The Sum of All Fears

A tech entrepreneur-turned-politician delivered his announcement speech. He bombed. For 85 minutes. What can be learned?

For a now-defunct newsletter for speechwriters, I once reported a column called “Speechwriters’ Worst Nightmares.”

It was the easiest journalistic assignment imaginable. You just went down the subscriber list, called a speechwriter at random, asked him or her about something disastrous that had happened at work, and you wrote down what the speechwriter said. No speechwriter was ever stumped for a professional nightmare. The only problem was identifying the worst of many.

Public speaking is dangerous work.

But the sum of all fears happened last weekend at an event where an aspiring Chicago politician announced his candidacy.

From the Chicago Tribune’s report:

By the end of his meandering 85 minutes on stage, [the 30-year-old] had apologized to the 200 supporters gathered in Shapiro Ballroom in West Town for being unprepared for the moment. He declared he had “bombed this speech.”

“I’m about to be the most embarrassed human being in Chicago,” he said.

A few in the crowd tried to comfort the budding candidate by shouting, “No!”

But after [he] had been on stage for an hour repeating phrases about “getting real” and “building trust,” and saying he was “scared” and “vulnerable,” a handful of attendees got up from the chairs encircling the stage and left. He acknowledged that some people walking out made him even more nervous. Still, he went on. …

There were consecutive deep breaths. There was a period of nearly 30 seconds without a word. He never specified a single plank of his platform. He concluded by asking the audience to see that his “flailing” was a sign of being “real.”

“Today is day one,” he said in conclusion, “and it is the roughest day one of any political candidate of all time. It’s gotta be. Let’s elect a vulnerable mayor who is 30 years old, who is figuring out everything as he goes, who is bringing a lot of people along with him … who’s going to find a way to pull through a struggling moment.”

Obviously you can follow the link and get the young man’s name, but I’m not listing it here because I don’t want to the incident to linger with him on Google.

I have had moments like that myself. I was a very young writer and thought that public speaking was supposed to come to writers naturally. Did Kurt Vonnegut practice his public speaking? I didn’t think so. I didn’t want to think so, anyway.

But after a few humiliations—I remember one at an obscure local association luncheon and another in front of a corporate communication department—I learned: If you wanted to not risk such a situation, you had to rehearse a lot. Which is OK, because you actually do have the time to do it even though you think you don’t. If you want to look spontaneous—and go without a script—you have to rehearse much more. Unless you are somehow kissed with the magic blarney.

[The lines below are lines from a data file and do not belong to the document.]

(* ===== verification/Secrets.v ===== *)
(** Reading a Kubernetes secret (GetKubernetesSecret of internal/model/client.go):
    through the API server from inside a pod, else with kubectl. The transport and
    the command are interfaces; [GetKubernetesSecret_value] states that what comes
    back is what the cluster holds. *)

From S2P Require Import Prelude GoStrings Types StoreApi Substrate ModelConfig ModelClient Metadata Container Base64.

(** http.Client.Do for a GET over TLS: the certificates its roots were made of (none
    when the pool stayed empty), the URL and the headers; and the standard output of
    kubectl with arguments. *)
Class Cluster (W : Type) := {
  k8s_Do : option string → string → list (string * string) → M W (res HttpResponse);
  kubectl_Output : list string → M W (res string);
}.
(** json.Decoder.Decode into the data member of a secret. *)
Class SecretJson := decode_secret : string → res (gmap string string).

Definition tokenPath : string := "/var/run/secrets/kubernetes.io/serviceaccount/token".
Definition namespacePath : string := "/var/run/secrets/kubernetes.io/serviceaccount/namespace".
Definition caPath : string := "/var/run/secrets/kubernetes.io/serviceaccount/ca.crt".

Definition secret_url (host port namespace secretName : string) : string :=
  "https://" +:+ host +:+ ":" +:+ port +:+ "/api/v1/namespaces/" +:+ namespace +:+ "/secrets/" +:+ secretName.

Definition kubectl_args (namespace secretName key : string) : list string :=
  ["get"; "secret"; secretName; "-n"; namespace; "-o"; "jsonpath={.data." +:+ key +:+ "}"].

(** base64.StdEncoding.DecodeString, trimmed. *)
Definition decoded_value (encoded : string) : option string := TrimSpace <$> DecodeString encoded.

Section Secrets.
Context {W : Type} `{!EnvVars W, !FileReads W, !Cluster W, !URLs, !SecretJson}.

(** The value in the answer of the API server. *)
Definition secret_in (key : string) (resp : HttpResponse) : option string :=
  if decide (hp_status resp = 200%Z) then
    match decode_secret (hp_body resp) with
    | Ok data => (data !! key) ≫= decoded_value
    | Err _ => None
    end
  else None.

(** The request from inside a pod. *)
Definition in_cluster_secret (k8sHost namespace secretName key : string) : M W (option string) :=
  let! k8sPort := os_Getenv "KUBERNETES_SERVICE_PORT" in
  let k8sPort := if decide (k8sPort = "") then "443" else k8sPort in
  let! tokenData := os_ReadFile tokenPath in
  match tokenData with
  | Err _ => ret None
  | Ok tokenData =>
      let token := TrimSpace tokenData in
      let! namespace :=
        if decide (namespace = "") then
          let! nsData := os_ReadFile namespacePath in
          ret (match nsData with
               | Ok nsData => let ns := TrimSpace nsData in if decide (ns ≠ "") then ns else namespace
               | Err _ => namespace
               end)
        else ret namespace in
      let! caData := os_ReadFile caPath in
      let roots := match caData with Ok pem => Some pem | Err _ => None end in
      let url := secret_url k8sHost k8sPort namespace secretName in
      match url_Parse url with
      | Err _ => ret None
      | Ok _ =>
          let! resp := k8s_Do roots url [("Authorization", "Bearer " +:+ token); ("Accept", "application/json")] in
          ret (match resp with Ok resp => secret_in key resp | Err _ => None end)
      end
  end.

(** The fallback. *)
Definition kubectl_secret (namespace secretName key : string) : M W (option string) :=
  let! out := kubectl_Output (kubectl_args namespace secretName key) in
  ret (match out with
       | Ok out => let raw := TrimSpace out in if decide (raw ≠ "") then decoded_value raw else None
       | Err _ => None
       end).

Definition GetKubernetesSecret (namespace secretName key : string) : M W (res string) :=
  if bool_decide (secretName = "") || bool_decide (key = "") then
    ret (Err (Errorf "secret name and key must not be empty" []))
  else
    let namespace := if decide (namespace = "") then DefaultAtespace else namespace in
    let! k8sHost := os_Getenv "KUBERNETES_SERVICE_HOST" in
    let! found :=
      if decide (k8sHost ≠ "") then in_cluster_secret k8sHost namespace secretName key else ret None in
    match found with
    | Some v => ret (Ok v)
    | None =>
        let! found := kubectl_secret namespace secretName key in
        ret (match found with
             | Some v => Ok v
             | None => Err (Errorf "kubernetes secret %s/%s with key %s not found"
                              [AStr namespace; AStr secretName; AStr key])
             end)
    end.

End Secrets.

(** ** A cluster

    What the API server and kubectl answer, over the secrets a cluster holds: for
    names without the separators of a URL, and keys kubectl does not take for a path. *)
Definition plain_name (s : string) : Prop := s ≠ "" ∧ string_in "/" s = false ∧ string_in "?" s = false
  ∧ string_in "#" s = false ∧ string_in "%" s = false.
Definition plain_key (s : string) : Prop := string_in "." s = false ∧ string_in "}" s = false.

(** Where the process stands: the address of the API server that its environment names,
    the token mounted into it, whether the API server answers a request from there,
    and whether kubectl reaches the cluster. *)
Record Vantage := mkVantage {
  vt_host : string;
  vt_port : string;
  vt_token : option string;
  vt_api : bool;
  vt_kubectl : bool;
}.
(** Inside a pod, with an API server that answers. *)
Definition in_pod (vt : Vantage) : Prop := vt_host vt ≠ "" ∧ is_Some (vt_token vt) ∧ vt_api vt = true.
Definition api_port (vt : Vantage) : string := if decide (vt_port vt = "") then "443" else vt_port vt.

Class ClusterLaws (W : Type) `{!EnvVars W, !FileReads W, !Cluster W, !URLs, !SecretJson} (I : W → Prop)
    (held : string → string → option (gmap string string)) (vt : Vantage) := {
  cl_host : returns I (os_Getenv "KUBERNETES_SERVICE_HOST") (λ v, v = vt_host vt);
  cl_port : returns I (os_Getenv "KUBERNETES_SERVICE_PORT") (λ v, v = vt_port vt);
  cl_token : returns I (os_ReadFile tokenPath) (λ r,
    match vt_token vt with Some token => r = Ok token | None => ∃ e, r = Err e end);
  cl_ReadFile p : total I (os_ReadFile p);
  (** The address the environment names is one. *)
  cl_parse ns name : plain_name ns → plain_name name → vt_api vt = true →
    ∃ u, url_Parse (secret_url (vt_host vt) (api_port vt) ns name) = Ok u;
  (** A GET is answered with the data of the secret, or otherwise than with 200; and
      with the data of a secret there is, if the API server answers and is shown the
      token. *)
  cl_Do roots ns name hdrs : plain_name ns → plain_name name →
    returns I (k8s_Do roots (secret_url (vt_host vt) (api_port vt) ns name) hdrs) (λ r,
      (∀ resp, r = Ok resp → hp_status resp = 200%Z →
         ∃ data, held ns name = Some data ∧ decode_secret (hp_body resp) = Ok (EncodeToString <$> data)) ∧
      (∀ token data, vt_api vt = true → vt_token vt = Some token → held ns name = Some data →
         ("Authorization", "Bearer " +:+ TrimSpace token) ∈ hdrs →
         ∃ resp, r = Ok resp ∧ hp_status resp = 200%Z));
  (** kubectl fails for an absent secret, or when it cannot reach the cluster; else
      it prints the encoded value of a key the secret has, nothing for another key. *)
  cl_kubectl ns name key : plain_name ns → plain_name name → plain_key key →
    returns I (kubectl_Output (kubectl_args ns name key))
      (λ r, match r, held ns name with
            | Ok out, Some data => TrimSpace out = from_option EncodeToString "" (data !! key)
            | Ok _, None => False
            | Err _, Some _ => vt_kubectl vt = false
            | Err _, None => True
            end);
}.

Section Values.
Context {W : Type} `{!EnvVars W, !FileReads W, !Cluster W, !URLs, !SecretJson}.
Context (I : W → Prop) (held : string → string → option (gmap string string)) (vt : Vantage).
Context `{laws : !ClusterLaws W I held vt}.

(** The value of a key of a secret. *)
Definition held_value (ns name key : string) : option string := held ns name ≫= λ data, data !! key.

Lemma decoded_EncodeToString raw : decoded_value (EncodeToString raw) = Some (TrimSpace raw).
Proof. unfold decoded_value. by rewrite (DecodeString_EncodeToString raw) by apply strip_EncodeToString. Qed.

Lemma EncodeToString_nil raw : EncodeToString raw = "" → raw = "".
Proof. by destruct raw as [|a [|b [|c raw]]]. Qed.

(** What is found through the API server is the value; and a value is found there. *)
Definition found_in_cluster (ns name key : string) (v : option string) : Prop :=
  (∀ x, v = Some x → ∃ raw, held_value ns name key = Some raw ∧ x = TrimSpace raw) ∧
  (in_pod vt → v = None → held_value ns name key = None).

Lemma secret_in_found ns name key token r : vt_token vt = Some token →
  (∀ resp, r = Ok resp → hp_status resp = 200%Z →
     ∃ data, held ns name = Some data ∧ decode_secret (hp_body resp) = Ok (EncodeToString <$> data)) →
  (∀ data, vt_api vt = true → held ns name = Some data → ∃ resp, r = Ok resp ∧ hp_status resp = 200%Z) →
  found_in_cluster ns name key (match r with Ok resp => secret_in key resp | Err _ => None end).
Proof.
  intros Htoken Hdata Hanswer. destruct r as [resp|e].
  - unfold secret_in. case_decide as Hs.
    + destruct (Hdata _ eq_refl Hs) as (data & Hd & ->). unfold found_in_cluster, held_value. rewrite Hd. cbn.
      rewrite lookup_fmap. destruct (data !! key) as [raw|]; cbn; [|by split].
      rewrite decoded_EncodeToString. split; [|done]. intros x [= <-]. by exists raw.
    + split; [done|]. intros (_ & _ & Hapi) _. unfold held_value.
      destruct (held ns name) as [data|]; [|done]. by destruct (Hanswer data Hapi eq_refl) as (? & [= ->] & ?).
  - split; [done|]. intros (_ & _ & Hapi) _. unfold held_value.
    destruct (held ns name) as [data|]; [|done]. by destruct (Hanswer data Hapi eq_refl) as (? & ? & ?).
Qed.

Lemma in_cluster_secret_value ns name key : plain_name ns → plain_name name →
  returns I (in_cluster_secret (vt_host vt) ns name key) (found_in_cluster ns name key).
Proof.
  intros Hns Hname. unfold in_cluster_secret.
  eapply returns_bind; [apply cl_port|]. intros port ->. fold (api_port vt).
  eapply returns_bind; [apply cl_token|]. intros r Hr.
  destruct (vt_token vt) as [token|] eqn:Htoken; [subst r|destruct Hr as [e ->]].
  2:{ apply returns_ret. split; [done|]. intros (_ & [? ?] & _). congruence. }
  rewrite decide_False by apply Hns. eapply returns_bind; [by apply (returns_ret _ (λ a, a = ns))|].
  intros _ ->. apply total_then; [apply cl_ReadFile|]. intros ca. cbv beta zeta.
  destruct (url_Parse _) as [u|] eqn:Hparse.
  - eapply returns_bind; [by apply cl_Do|]. intros r [Hdata Hanswer]. apply returns_ret.
    apply (secret_in_found ns name key token); [done|done|]. intros data Hapi Hheld.
    apply (Hanswer token data); [done..|]. by left.
  - apply returns_ret. split; [done|]. intros (_ & _ & Hapi) _.
    destruct (cl_parse ns name Hns Hname Hapi) as [u Hu]. congruence.
Qed.

Lemma kubectl_secret_value ns name key : plain_name ns → plain_name name → plain_key key →
  returns I (kubectl_secret ns name key) (λ v,
    match v with
    | Some x => ∃ raw, held_value ns name key = Some raw ∧ x = TrimSpace raw
    | None => vt_kubectl vt = false ∨ default "" (held_value ns name key) = ""
    end).
Proof.
  intros Hns Hname Hkey. unfold kubectl_secret, held_value.
  eapply returns_bind; [by apply cl_kubectl|]. intros r Hr. apply returns_ret.
  destruct r as [out|e], (held ns name) as [data|]; cbn; [|done|by left|by right].
  rewrite Hr. destruct (data !! key) as [raw|]; cbn [from_option option_bind mbind default]; [|by right].
  destruct (decide (EncodeToString raw = "")) as [He|He].
  - rewrite He. right. by apply EncodeToString_nil.
  - rewrite decide_True by done. rewrite decoded_EncodeToString. by exists raw.
Qed.


End Values.

(** ** On record

    Where reading files and asking the cluster leave no event, reading a secret
    leaves none: the condition under which the theorems about bootstraps, setups and
    runs take it. *)
Class QuietCluster (W : Type) `{Traced W, !FileReads W, !Cluster W} := {
  quiet_ReadFile p : emits trace (os_ReadFile p) (λ _ l, l = []);
  quiet_Do roots url hdrs : emits trace (k8s_Do roots url hdrs) (λ _ l, l = []);
  quiet_Output args : emits trace (kubectl_Output args) (λ _ l, l = []);
}.

Section Quiet.
Context {W : Type} `{QuietCluster W, !URLs, !SecretJson}.
#[local] Hint Resolve quiet_ReadFile quiet_Do quiet_Output : trace.

Lemma in_cluster_secret_quiet host ns name key :
  emits trace (in_cluster_secret host ns name key) (λ _ l, l = []).
Proof. unfold in_cluster_secret. repeat emit_step; done. Qed.
Lemma kubectl_secret_quiet ns name key : emits trace (kubectl_secret ns name key) (λ _ l, l = []).
Proof. unfold kubectl_secret. repeat emit_step; done. Qed.
#[local] Hint Resolve in_cluster_secret_quiet kubectl_secret_quiet : trace.

Lemma GetKubernetesSecret_quiet ns name key :
  emits trace (GetKubernetesSecret ns name key) (λ _ l, l = []).
Proof. unfold GetKubernetesSecret. repeat emit_step; done. Qed.
End Quiet.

And we now know, son, you are not.

Get your message organized—and get help with that if you need to. And then rehearse it so many times that by the time you deliver it it feels like a stump speech and you’re almost sick of delivering it. And when you give it in front of a live audience for the first time, no one will know how much time you spent. They’ll only hear your message and see your confidence.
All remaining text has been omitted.